▸ Work to complete
Copy, from the entries below, each line in which the string "true" appears.

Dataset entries
* * * * * * * * *

(** The list has the RSDP first, then the devices, extended memory, the marks, base memory. *)
Record handed_ok (M : machine (fw := fw)) (file : Z -> string -> list Z) (xv6_compat : bool) (descs : list mem_desc)
    (pm : phys) (h : handed) (rsdp : bp_view) (ds : list (Z * bdat_pci_dev_t)) (ext vs : list bp_view) (v : bp_view)
    (d : bdat_bmem_t) : Prop := {
  ho_list : lseg (h_heap h) (h_bparms h) (rsdp :: (pci_view <$> ds) ++ ext ++ v :: vs) NULL;
  ho_rsdp : exists a r sz, rsdp = rsdp_node a r sz /\ rsdp_of (conf_tables M) = Some r /\
    acpi_good (acpi_tables M) pm r (m64 pm (r + xsdp_xsdt (acpi_tables M))) sz;
  ho_devs : dev_ids_of <$> ds = omap dev_of (pci_handles M);
  ho_roms : Forall (fun p => rom_in_place (h_mem h) p.2) ds;
  ho_display : exists p, p ∈ ds /\ is_display (class_if p.2) = true /\ rimg_seg p.2 <> 0;
  ho_ext : Forall2 is_mrng ext (mjoin (ext_range <$> descs));
  ho_base : base_reported descs vs;
  ho_marks : v_type v = BP_BMEM /\ v_data v = BdatBmem d /\
    16 * boottime_bmem_bot_seg d + 128 * KIBYTE <= 16 * runtime_bmem_top_seg d /\
    16 * runtime_bmem_top_seg d = KIBYTE * h_base_kib h /\ 192 <= h_base_kib h < 1024;
  ho_low : forall x, x ∈ rsdp :: (pci_view <$> ds) ++ ext ++ v :: vs ->
    EFI_PAGE_SIZE <= v_addr x /\ v_addr x + sizeof_bparm_t + v_size x <= 16 * boottime_bmem_bot_seg d;
  ho_program : exists dev name phdrs, device_handle M = Some dev /\ first_that_opens (media M dev) name /\
    elf_header (file dev name) phdrs (h_entry h) /\
    forall ph, ph ∈ phdrs -> loads ph -> seg_at (file dev name) (h_mem h) ph;
  ho_trampoline : (EFI_PAGE_SIZE | h_trampoline h) /\ BMEM_MAX_ADDR <= h_trampoline h /\
    h_trampoline h + EFI_PAGE_SIZE <= 2 ^ 32 /\
    forall x, in_range (h_trampoline h) EFI_PAGE_SIZE x -> h_mem h x = pm x;
  ho_ebda : 0 <= h_ebda_seg h < 2 ^ 16 /\
    if xv6_compat then mp_tables_at (msr_1b M) (lapic_reg M) (ioapic_reg M) (h_mem h) (16 * h_ebda_seg h)
            else h_ebda_seg h = 0;
  ho_secure : h_secure_boot_p h = true <-> exists x, secure_boot M = Some x /\ x <> 0;
  ho_bytes : pm_ok (h_mem h);
}.

(** ** The parts in turn *)

Context (M : machine (fw := fw)) (file : Z -> string -> list Z) (w : fw) (HM : machine_ok M file w).

(** [init]. *)
Lemma init_spec :
  match init (AllocatePool M) (section_buf M) (volumes M) w with
  | Ok (b, w', fvs) =>
      bmem_inv b /\ runtime_bmem_top b < BMEM_MAX_ADDR /\
      (forall x, bmem_free b x -> EFI_PAGE_SIZE <= x < BMEM_MAX_ADDR /\ page_free w (x / EFI_PAGE_SIZE) = true) /\
      (forall p, 0 <= p < 256 -> page_free w' p = false) /\
      fv_init (AllocatePool M) fv_state0 (section_buf M) (volumes M) = Ok fvs /\
      forall id c, exists r, fv_find_rimg fvs id c = Ok r /\
        forall copy sz, r = Some (copy, sz) -> stored fvs (entry c copy sz id)
  | Fail f => f <> Diverges
  end.
Proof.
  destruct HM as [H1 H2 H3 [H4 H5] H6 _ _ _ _ _ _ _ _ _]. unfold init.
  destruct (bmem_init_spec w ltac:(intros w'; apply H1)) as (w' & n & Hnone & Hn & Hpre & Hend & Hcase).
  destruct Hcase as [[_ E]|[[_ E]|[Hge (s & E & Hinv & Ht & _ & _ & Hfree)]]]; rewrite E; cbn [mbind result_bind]; try done.
  pose proof (fv_init_spec (AllocatePool M) (section_buf M) (volumes M) H3 H4 H5 H6) as Hf.
  destruct (fv_init _ _ _ _) as [fvs|f] eqn:Ef; cbn [mbind result_bind].
  - split_and!; try done; [|intros x; apply Hfree]. destruct (H2 s w' E) as (p & Hp & Hu).
    destruct (decide (p < n)) as [Hlt|]; [by rewrite Hpre in Hu by lia|]. rewrite Ht. zsolve.
  - unfold out_of_pool in Hf. intros ->. naive_solver.
Qed.

(** Memory in use is never handed out. *)
Lemma in_use_held b a n pm :
  (forall x, bmem_free b x -> EFI_PAGE_SIZE <= x < BMEM_MAX_ADDR /\ page_free w (x / EFI_PAGE_SIZE) = true) ->
  in_use w a n -> held {| bm := b; pm := pm |} a n.
Proof. intros Hb Hu x Hx Hf. destruct (Hb x Hf) as [Hr Hp]. by rewrite (Hu x Hx Hr) in Hp. Qed.

Lemma init_sources b fvs :
  bmem_inv b ->
  (forall x, bmem_free b x -> EFI_PAGE_SIZE <= x < BMEM_MAX_ADDR /\ page_free w (x / EFI_PAGE_SIZE) = true) ->
  fv_init (AllocatePool M) fv_state0 (section_buf M) (volumes M) = Ok fvs ->
  (forall id c, exists r, fv_find_rimg fvs id c = Ok r /\
     forall copy sz, r = Some (copy, sz) -> stored fvs (entry c copy sz id)) ->
  sources fvs (pci_handles M) {| bm := b; pm := memory M fvs |}.
Proof.
  intros Hinv Hfree Ef Hfind. pose proof HM as [_ _ _ _ _ H6 H7 _ H9 H10 _ _ _ _]. split.
  - exact Hinv.
  - apply H6.
  - intros io Hio. destruct (H9 io Hio) as [_ [?|[?|(R1 & R2 & R3)]]]; [by left|by right; left|].
    right; right. split_and!; [exact R1|apply R2|apply R2|by apply in_use_held].
  - apply fvs_held_stored; [exact Hfind|]. intros a bytes Ha. destruct (H7 fvs a bytes Ef Ha) as (P1 & P2 & P3).
    split_and!; [exact P1|exact P2|by apply in_use_held].
  - by apply in_use_held.
Qed.
End whole.

(** A list under another state of the allocator. *)
Lemma stage1_alloc (st : bparms bmem) l b :
  stage1_repr st l -> bmem_inv b -> (forall x, bmem_free b x -> bmem_free (bp_alloc st) x) -> marks_move (bp_alloc st) b ->
  stage1_repr {| bp_alloc := b; bp_heap := bp_heap st; bp_head := bp_head st; bp_tail := bp_tail st |} l.
Proof.
  intros [Hr Hb] Hi Hf [Hm _]. split; [by apply repr_alloc|]. intros v Hv. destruct (Hb v Hv). cbn [bp_alloc]. split; lia.
Qed.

* * * * * * * * *

▸ Answer to the exercise
  ho_display : exists p, p ∈ ds /\ is_display (class_if p.2) = true /\ rimg_seg p.2 <> 0;
  ho_secure : h_secure_boot_p h = true <-> exists x, secure_boot M = Some x /\ x <> 0;
      (forall x, bmem_free b x -> EFI_PAGE_SIZE <= x < BMEM_MAX_ADDR /\ page_free w (x / EFI_PAGE_SIZE) = true) /\
  (forall x, bmem_free b x -> EFI_PAGE_SIZE <= x < BMEM_MAX_ADDR /\ page_free w (x / EFI_PAGE_SIZE) = true) ->
  (forall x, bmem_free b x -> EFI_PAGE_SIZE <= x < BMEM_MAX_ADDR /\ page_free w (x / EFI_PAGE_SIZE) = true) ->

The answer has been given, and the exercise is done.